On a much larger project scale, one such example of both gendesign and genAI techniques being used in combination is an early-stage masterplanning project we have been working on with Mae Architects. Here we are testing massing concept ideas for a strategic housing-led masterplan to define block types and align to an area and unit brief. We decided to beta-test a new tool from an Oslo Start-Up that is a bit like ‘parametric sketchup’; called Spacio.
In this platform, you work by pre-programming building characteristics such as depth, façade grids, core access and windows and then you start drawing or autogenerating whole masses very quickly with single line inputs. You are in control. You set the constraints and then adapt and refine your concept blocks by pushing/pulling whole facades and roofs to arrive at your target composition.
Working in this way allows you to test and validate the merit of a good or a bad idea very quickly and it also provides an immaculate record of areas at the same time - something I have always found problematic using more traditional methods.

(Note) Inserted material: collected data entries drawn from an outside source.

(** * The memory store of [memory_handler.py]

    A shallow embedding of [.agent/skills/claude-mem/scripts/memory_handler.py]:
    a command-line note store over one SQLite table,

      CREATE TABLE IF NOT EXISTS memories (
          id INTEGER PRIMARY KEY AUTOINCREMENT,
          tags TEXT,
          content TEXT NOT NULL,
          timestamp DATETIME DEFAULT CURRENT_TIMESTAMP)

    The development has three layers.  [Text] holds what the script asks of
    Python strings (truthiness, [str.lower]).  [Sqlite] gives the meaning of
    the five SQL statements the script executes, on a table kept as the list
    of its rows in rowid order.  [MemoryHandler] is the script itself,
    function by function, in a small monad that threads the database, the
    lines printed so far and the exception that ended the call, if any.

    Conventions.  A character is a Rocq [ascii], read as the code point of
    that number; text is a [string] of such characters without the NUL
    character (which a command-line argument cannot carry).  SQL NULL and
    Python [None] are [None : option string].  Time is the reading of the
    clock in whole seconds, the resolution of CURRENT_TIMESTAMP.  Standard
    output takes every character it is sent (a UTF-8 terminal), so [print]
    does not raise. *)

From Stdlib Require Import ZArith List String Ascii Bool Lia Sorted Permutation.
Import ListNotations.

Local Open Scope string_scope.
Local Open Scope Z_scope.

We modelled three options for a 1,500-home scheme in two days and then worked onto the basic massing by hand with new ideas. We sketched ideas for character zones, defensible space, public realm, varied façade grids and roof forms directly on top. Then we took this sketch and went straight to a rendering using Stable Diffusion with a feature called Control Nets which allows the AI to experiment with light and material, while being firmly constrained by your input design. The end point is a striking rendered view that was produced at a sprint.

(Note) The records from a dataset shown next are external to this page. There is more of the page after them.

(** ** [flog2] *)





(** ** [rne] *)


Lemma rne_mono (r s : Q) : r <= s -> (rne r <= rne s)%Z.
Proof.
  intro Hrs. unfold rne.
  pose proof (Qfloor_resp_le r s Hrs) as Hf.
  pose proof (Qfloor_le r) as F1. pose proof (Qlt_floor r) as F2.
  pose proof (Qfloor_le s) as G1. pose proof (Qlt_floor s) as G2.
  destruct (Z.eq_dec (Qfloor r) (Qfloor s)) as [E|Hne].
  - rewrite <- E.
    destruct (Qcompare_spec (r - inject_Z (Qfloor r)) (1 # 2)) as [H|H|H];
    destruct (Qcompare_spec (s - inject_Z (Qfloor r)) (1 # 2)) as [K|K|K];
    try (destruct (Z.even (Qfloor r))); try lia; exfalso; lra.
  - assert (Hlt : (Qfloor r < Qfloor s)%Z) by lia.
    destruct ((r - inject_Z (Qfloor r) ?= 1 # 2)%Q);
    destruct ((s - inject_Z (Qfloor s) ?= 1 # 2)%Q);
    try (destruct (Z.even (Qfloor r))); try (destruct (Z.even (Qfloor s))); lia.
Qed.

Lemma rne_Z (z : Z) : rne (inject_Z z) = z.
Proof. unfold rne. rewrite Qfloor_Z. setoid_replace (inject_Z z - inject_Z z) with 0 by ring. reflexivity. Qed.



Lemma rne_ge_Z (r : Q) (z : Z) : inject_Z z <= r -> (z <= rne r)%Z.
Proof. intro H. rewrite <- (rne_Z z). apply rne_mono. exact H. Qed.

(** ** [round_pos] *)









Lemma round_pos_nonneg (r : Q) : 0 <= r -> 0 <= round_pos r.
Proof.
  intro Hr. unfold round_pos.
  assert (H : (0 <= rne (r / pow2 (quantum r)))%Z).
  { apply rne_ge_Z. apply Qle_shift_div_l; [apply pow2_pos|]. rewrite Qmult_0_l. exact Hr. }
  apply Qmult_le_0_compat; [change 0 with (inject_Z 0); rewrite <- Zle_Qle; exact H|].
  apply Qlt_le_weak, pow2_pos.
Qed.






(** ** [round] *)


Lemma round_nonneg (r : Q) : 0 <= r -> 0 <= round r.
Proof.
  intro Hr. unfold round.
  destruct (Qcompare_spec r 0) as [H|H|H]; [apply Qle_refl|lra|].
  apply round_pos_nonneg. lra.
Qed.







End B64Facts.

Module JsonFacts.
Import JsNum Binary64 JsonNum B64Facts.
Local Open Scope Q_scope.












End JsonFacts.

(** ** Savings goals *)

Module GoalFacts.
Import JsNum Binary64 JsArith JsonNum B64Facts JsonFacts Goals.
Local Open Scope Q_scope.






















End GoalFacts.




(** ** First Expense achievement *)

Module AchievementFacts.
Import Binary64 JsonNum Achievements.

Lemma pair_eqb_true (x y : nat * nat) : pair_eqb x y = true <-> x = y.
Proof.
  destruct x as [a b], y as [c d]; unfold pair_eqb; simpl.
  rewrite andb_true_iff, !Nat.eqb_eq. split.
  - intros [-> ->]; reflexivity.
  - intro H; injection H as -> ->; split; reflexivity.
Qed.

Lemma existsb_pair_In (x : nat * nat) (l : list (nat * nat)) :
  existsb (pair_eqb x) l = true <-> In x l.
Proof.
  rewrite existsb_exists. split.
  - intros [y [Hy Hxy]]. apply pair_eqb_true in Hxy. subst; exact Hy.
  - intro H. exists x. split; [exact H|]. apply pair_eqb_true; reflexivity.
Qed.

Lemma NoDup_snoc (x : nat * nat) (l : list (nat * nat)) :
  NoDup l -> existsb (pair_eqb x) l = false -> NoDup (l ++ [x]).
Proof.
  intros Hnd Hx. apply NoDup_app; [exact Hnd | constructor; [intros []| constructor]|].
  intros a Ha [<-|[]]. apply existsb_pair_In in Ha. congruence.
Qed.

(** what a step of the store does to user_achievements: it appends rows of
    the user, and keeps the table free of duplicates *)
Definition appends (u : nat) (P : nat -> Prop) (s s' : store) : Prop :=
  (exists added, user_achievements s' = user_achievements s ++ added /\
     forall p, In p added -> fst p = u /\ P (snd p)) /\
  (NoDup (user_achievements s) -> NoDup (user_achievements s')).

Lemma appends_refl (u : nat) (P : nat -> Prop) (s : store) : appends u P s s.
Proof.
  split; [exists []; split; [rewrite app_nil_r; reflexivity | intros p []] | tauto].
Qed.

Lemma appends_trans (u : nat) (P : nat -> Prop) (s1 s2 s3 : store) :
  appends u P s1 s2 -> appends u P s2 s3 -> appends u P s1 s3.
Proof.
  intros [[a1 [E1 H1]] N1] [[a2 [E2 H2]] N2]. split; [|tauto].
  exists (a1 ++ a2). split; [rewrite E2, E1, app_assoc; reflexivity|].
  intros p Hp. apply in_app_or in Hp as [Hp|Hp]; auto.
Qed.

Lemma appends_weaken (u : nat) (P Q : nat -> Prop) (s s' : store) :
  (forall a, P a -> Q a) -> appends u P s s' -> appends u Q s s'.
Proof.
  intros HPQ [[a [E H]] N]. split; [|exact N].
  exists a. split; [exact E|]. intros p Hp. destruct (H p Hp). auto.
Qed.

Lemma award_spec (c : bool) (u aid : nat) (s s' : store) :
  award c u aid s = Some s' ->
  appends u (fun a => a = aid) s s' /\ expenses s' = expenses s /\
  achievements s' = achievements s /\ quiz_attempts s' = quiz_attempts s.
Proof.
  unfold award.
  destruct (c && negb (existsb (pair_eqb (u, aid)) (user_achievements s))) eqn:E.
  - destruct (existsb _ (achievements s)); [|discriminate].
    intro H. injection H as <-. cbn. split; [|auto].
    apply andb_true_iff in E as [_ E]. apply negb_true_iff in E.
    split.
    + exists [(u, aid)]. split; [reflexivity|]. intros p [<-|[]]. auto.
    + intro N. apply NoDup_snoc; assumption.
  - intro H. injection H as <-. split; [apply appends_refl|auto].
Qed.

After the render we tested daylight, sunlight potential, wind comfort and embodied carbon all using technology from this new toolset.
This single-worked example demonstrates a striking new method for strategic design that feels very different. It is ‘hybrid’ - in that it combines both digital and analogue methods. It is ‘parametric’ in that we are leveraging each click to produce many more procedures and it is made ‘vivid’ because we can take sketchy linework and in combination with written prompts, explore light and materials immediately.
We came away with powerful conclusions about how to progress the design going forwards, what worked and what didn’t. The ideas we discarded were therefore indulged for the minimum amount of time, they ‘failed fast’. Compare this to a design idea that is kept alive for several months only to discover a fundamental technical issue that meant it was flawed from the start.
My conclusion from such experiments is that we will soon move away from linear decision-making processes where ideas can only be validated by following a series of traditional gateways in the form of quantity surveyor, fire engineer, structures, LCA Assessor and similar reporting methods that take months to conclude. Instead, you work out if an idea is good very fast and you adapt in a more agile way, designing and testing your ideas out very quickly. Then when you come to run the full engineering analysis. You are simply validating the wise decision-making you have deployed already, upstream.
We can bring the team into a huddle and do shorter energetic sprints that are focused on one key learning at a time. This new approach puts so much knowledge and insight in the hands of architects that we should feel empowered by it and excited about a new mode of practice in the future.